The Appeals Council thus ultimately found that ALJ Erickson erred in failing to “include a narrative discussion explaining how [Plaintiff's] nonsevere impairments were considered in combination, or how the claimant's obesity was considered in determining the limitation.” AR at 2372. The Appeals Council further noted that Dr. Martin's 2017 opinion was completed more than one year before the ALJ's 2018 decision and “before the majority of evidence in the record.” Id. at 2372. On remand, the Appeals Council ordered the new ALJ to reconsider Dr. Martin's opinion and Plaintiff's RFC, and, in doing so, to obtain evidence from a medical expert (“ME”). Id. Additionally, the Appeals Council ordered the new ALJ on remand to give further consideration to Plaintiff's RFC, including specific references to evidence of record; to further evaluate the medical opinions; to reconsider whether Plaintiff was capable of her past work, and, if warranted, to obtain VE testimony and pose hypothetical questions to the VE; and to resolve any conflicts between VE testimony and the DOT and Selected Characteristics of Occupations. Id.
Subsequently, the consolidated second and third applications were assigned to ALJ Ross, who was, at the time, presiding over Plaintiff's third application. ALJ Ross held an October 2022 hearing on the consolidated second and third applications. AR at 2301-15. At that hearing, Plaintiff requested that ALJ Ross reopen her first March 2016 SSI application, and amend her alleged onset date to March 2, 2016. Id. at 2306, 2308.
On April 27, 2023, ALJ Ross issued a decision finding Plaintiff not disabled on the second and third applications.

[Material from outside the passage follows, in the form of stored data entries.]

Lemma line_ranges_lookup (first : nat) (l : list nat) (m b : nat) :
  l !! m = Some b → ∃ a, line_ranges first l !! m = Some (a, b).
Proof.
  revert first m. induction l as [|w l IH]; intros first m; [done|].
  destruct m as [|m]; simpl; [intros [= ->]; eauto|]. apply IH.
Qed.

Lemma line_ranges_lookup_start (first : nat) (l : list nat) (m a b : nat) :
  line_ranges first l !! m = Some (a, b) →
  match m with
  | O => a = first
  | S m' => ∃ a0 b0, line_ranges first l !! m' = Some (a0, b0) ∧ a = S b0
  end.
Proof.
  revert first m. induction l as [|w l IH]; intros first m; [done|].
  destruct m as [|m]; simpl; [by intros [= -> _]|].
  intros Hm. specialize (IH (S w) m Hm). destruct m as [|m].
  - subst a. exists first, w. done.
  - destruct IH as (a0 & b0 & Hprev & ->). exists a0, b0. done.
Qed.

(** Line by line, a layout whose breaks are forced ends no earlier than
    any layout whose lines fit. *)
Lemma forced_layout_stays_ahead (width_val : Z) (counts_orig counts_trim : list Z)
    (n : nat) (wrap other : list nat) :
  (∀ k, 0 ≤ count_at counts_trim k ≤ count_at counts_orig k) →
  (1 ≤ n)%nat →
  strictly_increasing wrap → (∀ k, k ∈ wrap → (k + 1 < n)%nat) →
  (∀ a b, is_line (λ k, k ∈ wrap) (n - 1) a b → (b < n - 1)%nat →
          width_val < line_sum counts_orig counts_trim a (b + 1)) →
  strictly_increasing other → (∀ k, k ∈ other → (k + 1 < n)%nat) →
  lines_fit width_val counts_orig counts_trim (λ k, k ∈ other) (n - 1) →
  ∀ m a b a' b',
    line_ranges 0 (wrap ++ [(n - 1)%nat]) !! m = Some (a, b) →
    line_ranges 0 (other ++ [(n - 1)%nat]) !! m = Some (a', b') →
    (a' ≤ a)%nat ∧ (b' ≤ b)%nat.
Proof.
  intros Hcounts Hn Hsi Hbound Hforced Hsi' Hbound' Hfit.
  assert (∀ m a b a' b',
            line_ranges 0 (wrap ++ [(n - 1)%nat]) !! m = Some (a, b) →
            line_ranges 0 (other ++ [(n - 1)%nat]) !! m = Some (a', b') →
            (a' ≤ a)%nat → (b' ≤ b)%nat) as Hend.
  { intros m a b a' b' Hg Hh Ha.
    apply list_elem_of_lookup_2 in Hg, Hh.
    apply (line_ranges_is_line (n - 1) 0 wrap) in Hg as (Hab & Hb & Hstart & Hstop & Hno);
      [|done|intros k Hk; apply Hbound in Hk; lia|lia].
    apply (line_ranges_is_line (n - 1) 0 other) in Hh
      as (Hab' & Hb' & Hstart' & Hstop' & Hno');
      [|done|intros k Hk; apply Hbound' in Hk; lia|lia].
    destruct (decide (b' ≤ b)%nat) as [|Hgt]; [done|exfalso].
    assert (width_val < line_sum counts_orig counts_trim a (b + 1)) as Hwide.
    { apply Hforced; [|lia]. split; [lia|]. done. }
    assert (fits width_val counts_orig counts_trim a' b') as Hfits.
    { apply Hfit. split; [lia|]. done. }
    apply (fits_sub _ _ _ a' a (b + 1) b' Hcounts) in Hfits as [Heq|Hle]; lia. }
  induction m as [|m IH]; intros a b a' b' Hg Hh.
  - pose proof (line_ranges_lookup_start _ _ _ _ _ Hg) as ->.
    pose proof (line_ranges_lookup_start _ _ _ _ _ Hh) as ->.
    split; [done|]. by apply (Hend 0%nat 0%nat b 0%nat b').
  - destruct (line_ranges_lookup_start _ _ _ _ _ Hg) as (a0 & b0 & Hg0 & ->).
    destruct (line_ranges_lookup_start _ _ _ _ _ Hh) as (a0' & b0' & Hh0 & ->).
    destruct (IH a0 b0 a0' b0' Hg0 Hh0) as [_ Hb0].
    split; [lia|]. apply (Hend (S m) (S b0) b (S b0') b'); [done|done|lia].
Qed.

(** X20. The greedy policy uses the fewest lines: for counts with
    [0 <= trimmed <= original], any layout of the words whose lines fit
    has at least as many breaks as the greedy layout, and each of its
    breaks comes no later than the greedy break of the same rank. *)
Theorem greedy_uses_fewest_lines (width_val : Z) (counts_orig counts_trim : list Z)
    (n : nat) (other : list nat) :
  length counts_orig = n → length counts_trim = n → (1 ≤ n)%nat →
  (∀ k, 0 ≤ count_at counts_trim k ≤ count_at counts_orig k) →
  strictly_increasing other → (∀ k, k ∈ other → (k + 1 < n)%nat) →
  lines_fit width_val counts_orig counts_trim (λ k, k ∈ other) (n - 1) →
  ∃ wrap,
    stri__wrap_greedy [] (n + 1) width_val counts_orig counts_trim = Some wrap
    ∧ (length wrap ≤ length other)%nat
    ∧ ∀ m x y, wrap !! m = Some x → other !! m = Some y → (y ≤ x)%nat.
Proof.
  intros Ho Ht Hn Hcounts Hsi' Hbound' Hfit.
  destruct (greedy_layout_forced width_val counts_orig counts_trim n Ho Ht Hn)
    as (wrap & Hwrap & Hsi & Hbound & Hforced).
  pose proof (forced_layout_stays_ahead width_val counts_orig counts_trim n wrap other
                Hcounts Hn Hsi Hbound Hforced Hsi' Hbound' Hfit) as Hahead.
  exists wrap. split; [done|]. split.
  - destruct (decide (length wrap ≤ length other)%nat) as [|Hgt]; [done|exfalso].
    destruct (lookup_lt_is_Some_2 wrap (length other)) as [x Hx]; [lia|].
    pose proof (Hbound x (list_elem_of_lookup_2 _ _ _ Hx)).
    destruct (line_ranges_lookup 0 (wrap ++ [(n - 1)%nat]) (length other) x) as [a Ha].
    { by apply lookup_app_l_Some. }
    destruct (line_ranges_lookup 0 (other ++ [(n - 1)%nat]) (length other) (n - 1))
      as [a' Ha'].
    { by rewrite list_lookup_middle. }
    destruct (Hahead _ _ _ _ _ Ha Ha'). lia.
  - intros m x y Hx Hy.
    destruct (line_ranges_lookup 0 (wrap ++ [(n - 1)%nat]) m x) as [a Ha].
    { by apply lookup_app_l_Some. }
    destruct (line_ranges_lookup 0 (other ++ [(n - 1)%nat]) m y) as [a' Ha'].
    { by apply lookup_app_l_Some. }
    by destruct (Hahead _ _ _ _ _ Ha Ha').
Qed.

Lemma greedy_uses_fewest_lines_witness :
  ∃ wrap,
    stri__wrap_greedy [] (5 + 1) 10 [4; 6; 6; 4; 5] [3; 5; 5; 3; 5] = Some wrap
    ∧ (length wrap ≤ length [0; 1; 2; 3]%nat)%nat
    ∧ ∀ m x y, wrap !! m = Some x → [0; 1; 2; 3]%nat !! m = Some y → (y ≤ x)%nat.
Proof.
  apply (greedy_uses_fewest_lines 10 [4; 6; 6; 4; 5] [3; 5; 5; 3; 5] 5 [0; 1; 2; 3]%nat).
  - reflexivity.
  - reflexivity.
  - lia.
  - intros [|[|[|[|[|k]]]]]; vm_compute; split; discriminate.
  - intros i i' x y Hlt Hx Hy.
    destruct i as [|[|[|[|i]]]]; try discriminate; injection Hx as <-;
      destruct i' as [|[|[|[|i']]]]; try discriminate; injection Hy as <-; lia.
  - intros k Hk. apply list_elem_of_In in Hk. simpl in Hk. lia.
  - intros a b (Hab & _ & _ & Hno). left.
    destruct (decide (a = b)) as [|Hne]; [done|]. exfalso.
    apply (Hno a); [lia|]. apply list_elem_of_In. simpl. lia.
Defined.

AR at 2243-59. In that decision, ALJ Ross declined Plaintiff's request to reopen her first March 2016 application, finding that “the record lacks new and material evidence related to the period addressed in that determination.” Id. at 2244. ALJ Ross thus considered Plaintiff's disability based on the October 13, 2016 filing date associated with her second application, and subsequently noted that while evidence “dated prior to October 13, 2016, [was] considered,” he had only considered such record evidence as it related to the period on or after October 13, 2016. Id. at 2244, 2253; dkt. #23 at 4.
Using the five-step disability evaluation process, ALJ Ross found that for the period from October 2016 through the April 2023 decision, Plaintiff had the following severe impairments: lumbar spine and thoracic spine degenerative disc disease and degenerative joint disease, diabetic neuropathy, and obesity. AR at 2246. The ALJ subsequently determined that Plaintiff retained an RFC for light work with additional postural and environmental limitations. Id. at 2252. Relying on the testimony of a VE, the ALJ found that Plaintiff could perform her past work as a hotel/motel clerk. Id. at 2259. As a result, the ALJ concluded that Plaintiff was not disabled. Id.
III. LEGAL STANDARDS
Under 42 U.S.C. § 405(g), this Court may set aside the Commissioner's denial of social security benefits when the ALJ's findings are based on legal error or not supported by substantial evidence in the record as a whole. Bayliss v. Barnhart, 427 F.3d 1211, 1214 (9th Cir. 2005). As a general principle, an ALJ's error may be deemed harmless where it is “inconsequential to the ultimate nondisability determination.” Molina v. Astrue, 674 F.3d 1104, 1115 (9th Cir. 2012), superseded on other grounds by 20 C.F.R. § 416.920(a) (citations omitted). The Court looks to “the record as a whole to determine whether the error alters the outcome of the case.” Id.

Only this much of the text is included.